Nedgalvin was fairly sure he’d forgotten a lot, and probably for the better. He could put together only bits and pieces of things that had happened since Helvero cracked his skull, there in the yard of Fort Veshitan. He remembered being sick to his stomach for a very long time. There was a ride in the back of a wagon. He didn’t truly remember the wagon, only the bumpiness of the road. He remembered waking to darkness, and also to the sun blinding his eyes. Water being poured into his mouth, and porridge forced past his lips.

Now he was awake again. Definitely, fully awake. He knew it by the hellish pounding in his skull, and by the brittle desert of his throat, which was so dry he didn’t think he would ever be able to swallow again, but at least he was awake.

He gathered his strength—there wasn’t much to collect—and sat up. It was one of the more challenging feats he’d ever managed in his life.

He discovered he was sitting on a cot, with a little bamboo table beside it. On the table was a tin cup and pitcher. Nedgalvin smelled the water. Seizing the pitcher, he drank straight from it, three swallows, until discipline kicked in and he forced himself to stop . . . or at least to slow down. He filled the cup and strove to sip slowly, thinking,
Why am I not dead?

Every Lutawan recruit learned not to expect mercy from the Koráyos. They were a savage people. They never took prisoners. All of Nedgalvin’s battlefield experience confirmed this. So it was truly a puzzle—inexplicable—that he should find himself alive.

The room he was in was tiny, only as wide as the length of the cot but it was stone tiled, dry, and clean swept. A muted sunlight came in through window slits above his head. He was glad it was muted. Given his pounding headache, he might have passed out if it were brighter.

The light glinted on the polished reed weave of his cot. It looked freshly scrubbed or freshly woven. There was a blanket that smelled of nothing but his own scent, which itself wasn’t too bad, implying someone had bathed him, though he didn’t remember
that
at all. There was a bucket in the corner which also didn’t smell too bad.

In truth, Nedgalvin couldn’t remember being in an inn as clean as this room.

Still, there was no handle on the closed door, just a tiny slit of a window some five feet above the ground, which led him to believe he was in a prison cell. He forced himself up. He walked to the door. He pushed on it. It didn’t yield. He grabbed the slit and pulled on it, but it wouldn’t open, so he felt validated in his belief that this was a cell.

It was only natural he was confused. He’d seen the inside of a prison once.
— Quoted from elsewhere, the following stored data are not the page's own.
(** A call moves what is carried by the admission it gives. *)
Lemma take_carried b id limit t now ok b' :
  bucket_ok limit (b !! id) → started (b !! id) [(id, t)] → (t ≤ now)%Z →
  take b id limit t = (ok, b') →
  (carried b' id now ≤ carried b id now + if decide ((now - minute + 1 ≤ t < now - minute + 1 + minute)%Z ∧ ok = true) then 1 else 0)%Z.
Proof.
  intros Hok Hst Ht. unfold take, carried. destruct (b !! id) as [[ws c]|] eqn:Eb; cbn in Hok, Hst |- *.
  - specialize (Hst (id, t) ltac:(by left)). cbn in Hst.
    destruct (Z.eqb ws time_zero) eqn:E0; cbn [orb]; [|destruct (Z.leb minute (t - ws)) eqn:E1; [|destruct (Z.leb limit c) eqn:E2]].
    all: intros [= <- <-]; rewrite ?lookup_insert_eq, ?Eb; cbn; rewrite ?E0; cbn; case_decide;
      repeat match goal with |- context [Z.leb ?x ?y] => destruct (Z.leb x y) eqn:? end; repeat match goal with |- context [Z.eqb ?x ?y] => destruct (Z.eqb x y) eqn:? end;
      bools; cbn; lia || (exfalso; naive_solver lia).
  - intros [= <- <-]. rewrite lookup_insert_eq. cbn. case_decide; destruct (_ || _) eqn:E; bools; lia || (exfalso; naive_solver lia).
Qed.

Lemma refused_full limit id b before now after :
  (1 ≤ limit id)%Z → bucket_ok (limit id) (b !! id) → started (b !! id) (before ++ (id, now) :: after) →
  sorted_calls (before ++ (id, now) :: after) → (∀ c, c ∈ before → c.2 ≠ time_zero) →
  run_takes limit b (before ++ (id, now) :: after) !! length before = Some false →
  (limit id ≤ carried b id now + Z.of_nat (admitted_in id (now - minute + 1) before (run_takes limit b before)))%Z.
Proof.
  intros Hl. revert b. induction before as [|[k t] before IH]; intros b Hok Hst Hs Hz; cbn [app run_takes length].
  - destruct (take b id (limit id) now) as [ok b'] eqn:E. intros [= ->]. unfold admitted_in. cbn.
    pose proof (proj1 (take_refused b id (limit id) now Hl)) as Hr. rewrite E in Hr. specialize (Hr eq_refl). lia.
  - destruct (take b k (limit k) t) as [ok b'] eqn:E. cbn [lookup list_lookup]. intros Hrun.
    apply StronglySorted_inv in Hs as [Hs Hall]. rewrite Forall_forall in Hall. cbn in Hall.
    assert (t ≤ now)%Z as Htn by (apply (Hall (id, now)), elem_of_app; right; by left).
    rewrite admitted_cons. cbn [fst snd].
    destruct (decide (k = id)) as [->|Hne].
    + destruct (take_allowance b id (limit id) t 0 t ok b') as (Hok' & _ & _); [done..|by apply (Hz (id, t)); left|done|].
      assert (started (b !! id) [(id, t)]) as Hst1.
      { destruct (b !! id); [|done]. intros c ->%list_elem_of_singleton. apply Hst. by left. }
      pose proof (take_carried b id (limit id) t now ok b' Hok Hst1 Htn E) as Hc.
      assert (started (b' !! id) (before ++ (id, now) :: after)) as Hst'.
      { assert (∀ c, c ∈ before ++ (id, now) :: after → (t ≤ c.2)%Z) as Hlater by (intros c Hin; by apply Hall).
        unfold take in E. destruct (b !! id) as [bk|] eqn:Eb; simpl in E; [|injection E as <- <-; by rewrite lookup_insert_eq].
        destruct (_ || _) in E; [|destruct (Z.leb _ _) in E]; injection E as <- <-; rewrite ?lookup_insert_eq, ?Eb; [done|..];
          intros c Hin; apply Hst; by right. }
      specialize (IH b' Hok' Hst' Hs ltac:(intros c Hin; apply Hz; by right) Hrun).
      case_decide as E1; case_decide as E2; try lia. exfalso. naive_solver.
    + pose proof (take_other b k id (limit k) t Hne) as Eb. rewrite E in Eb. cbn in Eb.
      specialize (IH b'). unfold carried in IH. rewrite Eb in IH. fold (carried b id now) in IH.
      case_decide; [naive_solver|]. apply IH; try done.
      * destruct (b !! id); [|done]. intros c Hin. apply Hst. by right.
      * intros c Hin. apply Hz. by right.
Qed.

(** The calls of one token, and the verdicts on them. *)
Definition own_calls (id : string) (calls : list (string * Z)) : list (string * Z) := filter (λ c : string * Z, c.1 = id) calls.
Definition own_verdicts (id : string) (calls : list (string * Z)) (oks : list bool) : list bool :=
  (filter (λ c : string * Z * bool, c.1.1 = id) (zip calls oks)).*2.

Lemma own_run limit limit' id b b' calls :
  limit' id = limit id → b' !! id = b !! id →
  own_verdicts id calls (run_takes limit b calls) = run_takes limit' b' (own_calls id calls).
Proof.
  intros El. revert b b'. induction calls as [|[k now] calls IH]; intros b b' Eb; [done|]. cbn [run_takes].
  destruct (take b k (limit k) now) as [ok b1] eqn:E. unfold own_verdicts, own_calls. cbn [zip zip_with].
  rewrite !filter_cons. cbn [fst snd]. case_decide as Hk.
  - subst k. cbn [run_takes fmap list_fmap snd]. destruct (take_own b b' id (limit id) now (eq_sym Eb)) as [E1 E2]. rewrite E in E1, E2. cbn in E1, E2.
    rewrite El. destruct (take b' id (limit id) now) as [ok' b1']. cbn in E1, E2. rewrite E1. f_equal. by apply IH.
  - apply IH. rewrite Eb. by rewrite <-(take_other b k id (limit k) now Hk), E.
Qed.

(** * Properties *)

(** C39: a token has its rate and no less.  However calls of several tokens, in the order
    of the clock and after the window of the token's bucket began, interleave, in every period of one minute a token of rate limit [L] is admitted at
    most [2 L] times, and at most [L] times within one of its fixed windows.  A call is
    refused only when [L] calls of its token were admitted in the minute before it, those
    its bucket counted from earlier included.  The verdicts on a token depend on its own
    calls, limit and bucket only: they are what they would be without the other calls. *)
Theorem rate_limit_enforced limit id a b calls :
  (1 ≤ limit id)%Z → bucket_ok (limit id) (b !! id) → sorted_calls calls →
  (∀ c, c ∈ calls → c.2 ≠ time_zero) → started (b !! id) calls →
  (Z.of_nat (admitted_in id a calls (run_takes limit b calls)) ≤ 2 * limit id)%Z ∧
  (b !! id = Some (mkBucket a 1) → a ≠ time_zero →
    (Z.of_nat (admitted_in id a calls (run_takes limit b calls)) ≤ limit id - 1)%Z) ∧
  (∀ before now after, calls = before ++ (id, now) :: after → run_takes limit b calls !! length before = Some false →
    (limit id ≤ carried b id now + Z.of_nat (admitted_in id (now - minute + 1) before (run_takes limit b before)))%Z) ∧
  (∀ limit' b', limit' id = limit id → b' !! id = b !! id →
    own_verdicts id calls (run_takes limit b calls) = run_takes limit' b' (own_calls id calls)).
Proof.
  intros Hl Hok Hs Hz Hst. split; [|split; [|split]].
  - assert (∃ t, ∀ c : string * Z, c ∈ calls → (t ≤ c.2)%Z) as [t Hlow].
    { destruct calls as [|[k now] calls]; [by exists 0%Z; intros c Hc%not_elem_of_nil|].
      apply StronglySorted_inv in Hs as [_ Hall]. rewrite Forall_forall in Hall. simpl in Hall. exists now.
      intros c [->|Hin]%elem_of_cons; [simpl; lia|by apply Hall]. }
    etrans; [apply (takes_bounded limit id a t)|]; [done..|auto|].
    unfold allowance. destruct (b !! id) as [[ws c]|]; simpl in *; [|lia].
    destruct (_ || _); [lia|]. destruct (Z.leb a ws); lia.
  - intros Hb Ha. rewrite Hb in Hst. cbn in Hst. etrans; [apply (takes_bounded limit id a a)|]; [done..|auto|].
    rewrite Hb. simpl. rewrite Z.ltb_irrefl, (proj2 (Z.eqb_neq a time_zero)), (proj2 (Z.leb_le a a)) by done.
    simpl. lia.
  - intros before now after -> Hrun. apply (refused_full limit id b before now after); try done. intros c Hin. apply Hz, elem_of_app. by left.
  - intros limit' b'. apply own_run.
Qed.

(** What a token must satisfy for one use. *)
Definition may_use (write : bool) (token : AgentToken.t) : Prop :=
  AgentToken.Enabled token = true ∧
  if write then "write" ∈ AgentToken.Scopes token
  else "read" ∈ AgentToken.Scopes token ∨ "write" ∈ AgentToken.Scopes token.

(** The first error [Authorize] finds, on the token of the digest. *)
Definition refusal (write : bool) (o : option token_with_id) : option auth_error :=
  match o with
  | None => Some ErrInvalidToken
  | Some (_, token) =>
      if negb (AgentToken.Enabled token) then Some ErrDisabledToken
      else if write && negb (containsScope (AgentToken.Scopes token) "write") then Some ErrWriteScope
      else if negb write && negb (containsScope (AgentToken.Scopes token) "read")
              && negb (containsScope (AgentToken.Scopes token) "write") then Some ErrReadScope
      else None
  end.

Lemma refusal_none write id token : refusal write (Some (id, token)) = None ↔ may_use write token.
Proof.
  unfold refusal, may_use.
  pose proof (containsScope_spec (AgentToken.Scopes token) "write") as Hw.
  pose proof (containsScope_spec (AgentToken.Scopes token) "read") as Hr.
  destruct (AgentToken.Enabled token), write, (containsScope _ "write"), (containsScope _ "read");
    simpl; naive_solver.
Qed.

Lemma digest_row d digest id row :
  head (rows_where (λ _ r, bool_decide (AgentToken.Token r = digest)) (tokens d)) = Some (id, row) →
  tokens d !! id = Some row ∧ AgentToken.Token row = digest.
Proof.
  intros Hh. assert ((id, row) ∈ rows_where (λ _ r, bool_decide (AgentToken.Token r = digest)) (tokens d)) as Hin.
  { destruct (rows_where _ _); [done|]. injection Hh as ->. by left. }
  apply elem_of_rows_where in Hin as [Hk Hd]. by bools.
Qed.

Lemma digest_row_unique d digest id row :
  digests_unique d → tokens d !! id = Some row → AgentToken.Token row = digest →
  head (rows_where (λ _ r, bool_decide (AgentToken.Token r = digest)) (tokens d)) = Some (id, row).
Proof.
  intros Hu Hid Hd. destruct (head _) as [[id' row']|] eqn:E.
  - destruct (digest_row _ _ _ _ E) as [Hid' Hd']. assert (id' = id) as -> by (eapply Hu; eauto; congruence). congruence.
  - assert ((id, row) ∈ rows_where (λ _ r, bool_decide (AgentToken.Token r = digest)) (tokens d)) as Hin
      by (apply elem_of_rows_where; by rewrite bool_decide_true).
    destruct (rows_where _ _); [by apply not_elem_of_nil in Hin|done].
Qed.

(** [Authorize] lets a call through only for an enabled token whose digest is
    the secret's, that holds the scope the call needs and whose rate limit admits
    it, and it then records the use; a refused call changes no row, and only a
    call that reached the rate limiter moves its bucket.  When the driver works
    and digests are unique, such a token is let through. *)
Theorem authorize_sound_complete `{Env} sha b secret write now n d :
  digests_unique d →
  ∃ tok err b' w, Authorize sha b secret write now (mkWorld n d) = (Ok (tok, err, b'), w) ∧
    (err = None → ∃ id row, tok = Some (id, row) ∧ tokens d !! id = Some row ∧
       AgentToken.Token row = sha secret ∧ may_use write row ∧
       take b id (AgentToken.RateLimit row) now = (true, b') ∧
       w_db w = set_tokens (<[id := AgentToken.touch now row]> (tokens d)) d) ∧
    (err ≠ None → w_db w = d) ∧
    (err = Some ErrInvalidToken ∨ err = Some ErrDisabledToken ∨ err = Some ErrWriteScope
       ∨ err = Some ErrReadScope → b' = b) ∧
    ((∀ k, env_fault k = None) → ∀ id row, tokens d !! id = Some row → AgentToken.Token row = sha secret →
       may_use write row → (take b id (AgentToken.RateLimit row) now).1 = true → err = None).
Proof.
  intros Hu. destruct (Authorize sha b secret write now (mkWorld n d)) as [r w] eqn:Hrun.
  assert (match r with
    | Ok (tok, err, b') =>
        (err = None → ∃ id row, tok = Some (id, row) ∧ tokens d !! id = Some row ∧
         AgentToken.Token row = sha secret ∧ may_use write row ∧
         take b id (AgentToken.RateLimit row) now = (true, b') ∧
         w_db w = set_tokens (<[id := AgentToken.touch now row]> (tokens d)) d) ∧
        (err ≠ None → w_db w = d) ∧
        (err = Some ErrInvalidToken ∨ err = Some ErrDisabledToken ∨ err = Some ErrWriteScope
         ∨ err = Some ErrReadScope → b' = b) ∧
        ((∀ k, env_fault k = None) → ∀ id row, tokens d !! id = Some row → AgentToken.Token row = sha secret →
         may_use write row → (take b id (AgentToken.RateLimit row) now).1 = true → err = None)
    | Err _ => False end) as Hpost.
  2: { destruct r as [[[tok err] b']|e]; [|done]. by exists tok, err, b', w. }
  refine (wp_elim _ (mkWorld n d) (λ r w, match r with Ok (tok, err, b') => _ | Err _ => False end) r w _ Hrun).
  clear r w Hrun. unfold Authorize, GetTokenByDigest. apply wp_bind, wp_attempt, wp_query.
  - intros e n1 He. simpl in *. apply wp_ret. simpl. split; [done|]. split; [done|]. split; [done|].
    intros Hf id row Hid Hd. destruct He as [He|He]; [by destruct (no_fault_error _ Hf He)|].
    by rewrite (digest_row_unique d _ id row Hu Hid Hd) in He.
  - intros [id row] n1 He. simpl in *.
    destruct (head _) as [p|] eqn:Eh; [|done]. injection He as ->. destruct (digest_row _ _ _ _ Eh) as [Hid Hd].
    assert (∀ id' row', tokens d !! id' = Some row' → AgentToken.Token row' = sha secret → id' = id ∧ row' = row) as Hone.
    { intros id' row' Hid' Hd'. assert (id' = id) as -> by (eapply Hu; eauto; congruence). split; congruence. }
    pose proof (refusal_none write id row) as Href. simpl in Href.
    destruct (negb (AgentToken.Enabled row)) eqn:E1; [|destruct (write && _) eqn:E2;
      [|destruct (negb write && _ && _) eqn:E3]].
    1-3: apply wp_ret; simpl; split; [done|]; split; [done|]; split; [done|]; intros _ id' row' Hi Hdd Hm;
      destruct (Hone id' row' Hi Hdd) as [-> ->]; by apply Href in Hm.
    destruct (take b id (AgentToken.RateLimit row) now) as [adm b1] eqn:Et. destruct adm; simpl.
    + apply wp_bind, wp_attempt. unfold TouchToken. apply wp_exec.
      * intros e n2 He. simpl. apply wp_ret. simpl. split; [done|]. split; [done|]. split; [naive_solver|].
        intros Hf. by destruct (no_fault_error _ Hf He).
      * intros n2. simpl. apply wp_ret. simpl. split; [|split; [done|split; [naive_solver|done]]].
        intros _. exists id, row. repeat split; try done; try (by apply Href). by rewrite update_by_key, Hid.
    + apply wp_ret. simpl. split; [done|]. split; [done|]. split; [naive_solver|].
      intros _ id' row' Hi Hdd Hm Htk. destruct (Hone id' row' Hi Hdd) as [-> ->]. by rewrite Et in Htk.
Qed.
That was in the Lutawan Kingdom of course and he’d been plagued by nightmares for days afterward. Thanks be to God he wasn’t in a place like that.

He sat down again and drank more water.

A sharp
snick
brought Nedgalvin awake again. He’d nodded off sitting up. His headache had eased, which was good since the sunlight from the window slits had brightened. Someone was taking advantage of the light to study him through the little spy hole in the door.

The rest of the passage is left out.